(Stored data entries)
□ □ □ □

(** Claim C28. [count_vals] on operands its kernels accept and whose defined
    values are ascending: the new table lists every defined value once, in
    ascending order, with the number of its rows, or with the sum of the count
    field over its rows; no table is made when no value is defined.  The sum is
    right with one exception, which [miscount] states: with a count field and
    without an nn field the first row counts 1 instead of its count
    ([uniq_cnt_alldef_I4] begins with counter = 1), so that the number of the
    first value is wrong by that difference.  The arrays are large enough and
    the compaction of the output keeps it as it is. *)
Theorem count_vals_correct (t : FLD_TYPE) (src : list Z) (nnX : option (list Z))
    (in_cnt : option (FLD_TYPE * bool * list Z)) :
  operands_ok t src nnX (snd <$> in_cnt) ->
  match in_cnt with Some (ct, has_nn, _) => ct = I4 /\ has_nn = false | None => True end ->
  let rows := weighted_rows src nnX (snd <$> in_cnt) in
  StronglySorted Z.le rows.*1 ->
  exists r, count_vals t src nnX in_cnt "ascending" = Ok r /\
    match r with
    | None => rows = []
    | Some (vals, cnts) =>
        zlen vals = zlen cnts /\ StronglySorted Z.lt vals /\
        (forall v, v ∈ vals <-> v ∈ rows.*1) /\
        (forall j v, vals !z j = Some v -> cnts !z j = Some (tally v rows + miscount src nnX (snd <$> in_cnt) v))
    end.
Proof.
  intros Hok Hrec rows Hs. eexists.
  split; [by apply (count_vals_runs t src nnX (snd <$> in_cnt))|].
  pose proof (kernel_rows_values t src nnX _ Hok) as Hvals. pose proof (kernel_rows_tally t src nnX _ Hok) as Htally.
  fold rows in Hvals, Htally. set (krows := kernel_rows src nnX (snd <$> in_cnt)) in *.
  destruct krows as [|[v k] l] eqn:Ek.
  { cbn [runs]. by destruct rows. }
  destruct (runs ((v, k) :: l)) as [|p rs'] eqn:E.
  { pose proof (runs_from_length l v k). simpl in E. rewrite E in *. simpl in *. lia. }
  rewrite <- E. split; [by rewrite !zlen_fmap|].
  rewrite <- Hvals in Hs |- *. split; [by apply runs_from_sorted|]. split; [intros x; apply runs_elem|].
  intros j x Hx. pose proof (zlookup_Some_range _ _ _ Hx) as Hj.
  rewrite zlookup_to_nat in Hx |- * by lia.
  apply list_lookup_fmap_Some in Hx as ([x' y] & -> & Hxy).
  rewrite list_lookup_fmap, Hxy. simpl. f_equal. rewrite <- Htally.
  apply list_elem_of_lookup_2 in Hxy. by apply (runs_from_tally x' y l v k).
Qed.

Lemma count_vals_correct_witness :
  exists r, count_vals I8 [-1; 1; 0; 5; 5] (Some [1; 1; 0; 1; 1]) (Some (I4, false, [1; 2; 3; 4; 5]))
    "ascending" = Ok r /\
    match r with
    | None => False
    | Some (vals, cnts) => forall v, v ∈ vals <-> v ∈ [-1; 1; 5; 5]
    end.
Proof.
  assert (Forall (inS 64) [-1; 1; 0; 5; 5]) as Hw by (repeat constructor; unfold inS; lia).
  destruct (count_vals_correct I8 [-1; 1; 0; 5; 5] (Some [1; 1; 0; 1; 1])
    (Some (I4, false, [1; 2; 3; 4; 5]))) as (r & Hr & Hrs).
  - split; [by right|done|done|by intros b [= <-]| |by vm_compute].
    intros w [= <-]. split; [done|]. repeat constructor; lia.
  - done.
  - vm_compute. repeat constructor; by vm_compute.
  - exists r. split; [exact Hr|]. destruct r as [[vals cnts]|]; [apply Hrs|].
    by vm_compute in Hrs.
Defined.

(** The kernels without a count field on values in any order: the
    values and counts they store, each value repeated as often as its count
    says, give back the defined values in order. *)
Theorem uniq_expand (inp : list Z) (nnX : option (list Z)) (out cnt : list Z) :
  (forall b, nnX = Some b -> zlen b = zlen inp) -> zlen inp <= INT_MAX ->
  zlen inp <= zlen out -> zlen inp <= zlen cnt ->
  exists out' n cnt', uniq inp (zlen inp) nnX out cnt = Ok (out', n, cnt') /\
    0 <= n <= zlen inp /\ zlen out' = zlen out /\ zlen cnt' = zlen cnt /\
    expand (zip (take (Z.to_nat n) out') (take (Z.to_nat n) cnt'))
      = (def_rows inp (fun _ => 1) nnX 0 (zlen inp)).*1.
Proof.
  intros Hnn Hmax Hout Hcnt. set (rows := def_rows inp (fun _ => 1) nnX 0 (zlen inp)).
  assert (Forall (fun p => p.2 = 1) rows) as Hones.
  { apply Forall_forall. intros p Hp. unfold rows, def_rows in Hp.
    apply list_elem_of_omap in Hp as (k & _ & Hrow). unfold row_at in Hrow.
    destruct (inp !z k); [|done]. simpl in Hrow.
    destruct nnX; [case_decide; [done|]|]; by injection Hrow as <-. }
  assert (length rows <= length inp)%nat as Hlen.
  { unfold rows, def_rows. etrans; [apply length_omap_le|].
    rewrite length_seqZ, to_nat_zlen. done. }
  destruct (uniq_with_ok (fun _ => Ok 1) (fun _ => 1) inp nnX) with (out := out) (cnt := cnt)
    as (r & Hr & Hw); try done; try (unfold zlen in *; lia).
  { fold rows. rewrite (total_ones _ Hones). unfold zlen in *. lia. }
  unfold written in Hw. fold rows in Hw. subst r. set (rs := runs rows) in *.
  assert (length rs <= length inp)%nat as Hrs.
  { unfold rs. destruct rows as [|[v k] l]; simpl in *; [lia|].
    pose proof (runs_from_length l v k). lia. }
  eexists _, _, _. split; [exact Hr|]. rewrite to_nat_zlen.
  split; [unfold zlen; lia|].
  split; [unfold zlen in *; rewrite length_app, length_fmap, length_drop; lia|].
  split; [unfold zlen in *; rewrite length_app, length_fmap, length_drop; lia|].
  rewrite !take_app_length' by (by rewrite length_fmap). rewrite zip_fst_snd.
  rewrite <- (expand_ones _ Hones). unfold rs. destruct rows as [|[v k] l]; [done|].
  apply Forall_cons in Hones as [Hk Hl]. simpl in Hk. apply runs_from_expand; [lia|].
  apply Forall_fmap. eapply Forall_impl; [exact Hl|]. simpl. intros p ->. done.
Qed.

Lemma uniq_expand_witness :
  exists out' n cnt', uniq [4; 4; 2; 9; 4] 5 (Some [1; 1; 1; 0; 1]) [0; 0; 0; 0; 0] [0; 0; 0; 0; 0]
      = Ok (out', n, cnt') /\
    0 <= n <= 5 /\ zlen out' = 5 /\ zlen cnt' = 5 /\
    expand (zip (take (Z.to_nat n) out') (take (Z.to_nat n) cnt')) = [4; 4; 2; 4].
Proof.
  apply (uniq_expand [4; 4; 2; 9; 4] (Some [1; 1; 1; 0; 1]) [0; 0; 0; 0; 0] [0; 0; 0; 0; 0]);
    [by intros b [= <-]|by vm_compute..].
Defined.

(** Two cases of [count_vals] that do not count what they are
    given: without nulls the count of the first row is taken to be 1, and for
    I8 values without nulls a count field leads to a number of rows that is
    never set. *)
Theorem count_vals_count_field :
  count_vals I4 [7; 7] None (Some (I4, false, [5; 5])) "ascending" = Ok (Some ([7], [6])) /\
  count_vals I4 [7; 7] (Some [1; 1]) (Some (I4, false, [5; 5])) "ascending" = Ok (Some ([7], [10])) /\
  count_vals I8 [7; 7] None (Some (I4, false, [5; 5])) "ascending" = Ub.
Proof. split; [|split]; by vm_compute. Qed.

End Uniq.

Module Union.

(** ** The kernel

    Pointers are indices; [w] is the width of the values.  [f3] is the output
    array; the pointer into it and the count [nR3] advance together. *)
Section kernel.
Context (w mask : Z).

(** [eff_f1val] and [eff_f2val] *)
Definition eff (v : Z) : Z :=
  if negb (mask =? 0) then Z.land (wrapU w v) (wrapU w (Z.lnot mask)) else wrapU w v.

(** What is stored for two values that are taken together. *)
Definition combine (f1val f2val : Z) : Z :=
  if mask =? 0 then f1val
  else
    let cnt1 := Z.land (eff f1val) mask in
    let cnt2 := Z.land (eff f2val) mask in
    let cnt := wrapU w (cnt1 + cnt2) in
    wrapS w (Z.lor (eff f1val) cnt).

Fixpoint union_loop (fuel : nat) (f1 f2 : list Z) (nR1 nR2 i1 i2 : Z) (f3 : list Z) (nR3 : Z)
    : res (list Z * Z) :=
  if (i1 =? nR1) && (i2 =? nR2) then Ok (f3, nR3)
  else match fuel with
  | O => NoFuel
  | S fuel =>
      if i1 =? nR1 then
        f2val ← rd f2 i2;
        f3 ← wr f3 nR3 f2val;
        union_loop fuel f1 f2 nR1 nR2 i1 (i2 + 1) f3 (nR3 + 1)
      else if i2 =? nR2 then
        f1val ← rd f1 i1;
        f3 ← wr f3 nR3 f1val;
        union_loop fuel f1 f2 nR1 nR2 (i1 + 1) i2 f3 (nR3 + 1)
      else
        f1val ← rd f1 i1;
        f2val ← rd f2 i2;
        if eff f1val <? eff f2val then
          f3 ← wr f3 nR3 f1val;
          union_loop fuel f1 f2 nR1 nR2 (i1 + 1) i2 f3 (nR3 + 1)
        else if eff f2val <? eff f1val then
          f3 ← wr f3 nR3 f2val;
          union_loop fuel f1 f2 nR1 nR2 i1 (i2 + 1) f3 (nR3 + 1)
        else
          f3 ← wr f3 nR3 (combine f1val f2val);
          union_loop fuel f1 f2 nR1 nR2 (i1 + 1) (i2 + 1) f3 (nR3 + 1)
  end.

Definition union (f1 : list Z) (nR1 : Z) (f2 : list Z) (nR2 : Z) (f3 : list Z)
    : res (list Z * Z) :=
  union_loop (Z.to_nat (nR1 + nR2)) f1 f2 nR1 nR2 0 0 f3 0.
End kernel.

Definition union_I4 (f1 : list Z) (nR1 : Z) (f2 : list Z) (nR2 : Z) (f3 : list Z) (mask : Z) :=
  union 32 mask f1 nR1 f2 nR2 f3.
Definition union_I8 (f1 : list Z) (nR1 : Z) (f2 : list Z) (nR2 : Z) (f3 : list Z) (mask : Z) :=
  union 64 mask f1 nR1 f2 nR2 f3.

(** ** Merging *)
Section correctness.
Context (w mask : Z).
Abbreviation key := (eff w mask).
Abbreviation comb := (combine w mask).

(** The merge of two lists by their keys. *)
Fixpoint merge (l1 l2 : list Z) : list Z :=
  let fix go l2 :=
    match l1, l2 with
    | [], _ => l2
    | _, [] => l1
    | a :: t1, b :: t2 =>
        if key a <? key b then a :: merge t1 l2
        else if key b <? key a then b :: go t2
        else comb a b :: merge t1 t2
    end in
  go l2.

Lemma merge_nil_l l : merge [] l = l.
Proof. by destruct l. Qed.
Lemma merge_nil_r l : merge l [] = l.
Proof. by destruct l. Qed.
Lemma merge_cons a t1 b t2 :
  merge (a :: t1) (b :: t2) =
    if key a <? key b then a :: merge t1 (b :: t2)
    else if key b <? key a then b :: merge (a :: t1) t2
    else comb a b :: merge t1 t2.
Proof. done. Qed.
Arguments merge : simpl never.

Lemma at_end {A} (p r : list A) : (zlen p =? zlen (p ++ r)) = bool_decide (r = []).
Proof.
  rewrite zlen_app. destruct r as [|x r].
  - rewrite bool_decide_true by done. apply Z.eqb_eq. unfold zlen. simpl. lia.
  - rewrite bool_decide_false by done. apply Z.eqb_neq. rewrite zlen_cons.
    pose proof (zlen_nonneg r). lia.
Qed.

(** One step: a value is stored and the pointers move. *)
Lemma wr_done (done : list Z) x rest v :
  wr (done ++ x :: rest) (zlen done) v = Ok ((done ++ [v]) ++ rest) /\
  zlen done + 1 = zlen (done ++ [v]).
Proof. by rewrite wr_middle, <- app_assoc, zlen_app. Qed.

Lemma step_ptr {A} (p : list A) a r : p ++ a :: r = (p ++ [a]) ++ r /\ zlen p + 1 = zlen (p ++ [a]).
Proof. by rewrite <- app_assoc, zlen_app. Qed.

Lemma union_loop_ok fuel : forall p1 r1 p2 r2 done rest,
  (length r1 + length r2 <= fuel)%nat -> (length r1 + length r2 <= length rest)%nat ->
  exists rest', union_loop w mask fuel (p1 ++ r1) (p2 ++ r2) (zlen (p1 ++ r1)) (zlen (p2 ++ r2))
      (zlen p1) (zlen p2) (done ++ rest) (zlen done)
    = Ok ((done ++ merge r1 r2) ++ rest', zlen (done ++ merge r1 r2)).
Proof.
  induction fuel as [|fuel IH]; intros p1 r1 p2 r2 done rest Hfuel Hrest.
  { destruct r1, r2; simpl in Hfuel; try lia. exists rest. simpl.
    rewrite !at_end. simpl. by rewrite !app_nil_r. }
  cbn [union_loop]. rewrite !at_end.
  destruct r1 as [|a t1], r2 as [|b t2]; rewrite ?merge_nil_l, ?merge_nil_r; simpl in Hfuel, Hrest;
    [exists rest; by rewrite !app_nil_r|..];
    (destruct rest as [|x rest]; [simpl in Hrest; lia|]);
    rewrite ?rd_middle; simpl.
  - destruct (wr_done done x rest b) as [-> ->]. destruct (step_ptr p2 b t2) as [-> ->]. simpl.
    destruct (IH p1 [] (p2 ++ [b]) t2 (done ++ [b]) rest) as (rest' & Hr); simpl in *; try lia.
    rewrite Hr, merge_nil_l, <- (app_assoc done). by exists rest'.
  - destruct (wr_done done x rest a) as [-> ->]. destruct (step_ptr p1 a t1) as [-> ->]. simpl.
    destruct (IH (p1 ++ [a]) t1 p2 [] (done ++ [a]) rest) as (rest' & Hr); simpl in *; try lia.
    rewrite Hr, merge_nil_r, <- (app_assoc done). by exists rest'.
  - rewrite merge_cons. destruct (key a <? key b); [|destruct (key b <? key a)].
    + destruct (wr_done done x rest a) as [-> ->]. destruct (step_ptr p1 a t1) as [-> ->]. simpl.
      destruct (IH (p1 ++ [a]) t1 p2 (b :: t2) (done ++ [a]) rest) as (rest' & Hr); simpl in *; try lia.
      rewrite Hr, <- (app_assoc done). by exists rest'.
    + destruct (wr_done done x rest b) as [-> ->]. destruct (step_ptr p2 b t2) as [-> ->]. simpl.
      destruct (IH p1 (a :: t1) (p2 ++ [b]) t2 (done ++ [b]) rest) as (rest' & Hr); simpl in *; try lia.
      rewrite Hr, <- (app_assoc done). by exists rest'.
    + destruct (wr_done done x rest (comb a b)) as [-> ->].
      destruct (step_ptr p1 a t1) as [-> ->], (step_ptr p2 b t2) as [-> ->]. simpl.
      destruct (IH (p1 ++ [a]) t1 (p2 ++ [b]) t2 (done ++ [comb a b]) rest) as (rest' & Hr);
        simpl in *; try lia.
      rewrite Hr, <- (app_assoc done). by exists rest'.
Qed.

□ □ □ □

* **Assigned task**: A copy of each line above that holds the word "Lemma" is the expected answer.

* **Output below**:
Lemma count_vals_correct_witness :
Lemma uniq_expand_witness :
Lemma merge_nil_l l : merge [] l = l.
Lemma merge_nil_r l : merge l [] = l.
Lemma merge_cons a t1 b t2 :
Lemma at_end {A} (p r : list A) : (zlen p =? zlen (p ++ r)) = bool_decide (r = []).
Lemma wr_done (done : list Z) x rest v :
Lemma step_ptr {A} (p : list A) a r : p ++ a :: r = (p ++ [a]) ++ r /\ zlen p + 1 = zlen (p ++ [a]).
Lemma union_loop_ok fuel : forall p1 r1 p2 r2 done rest,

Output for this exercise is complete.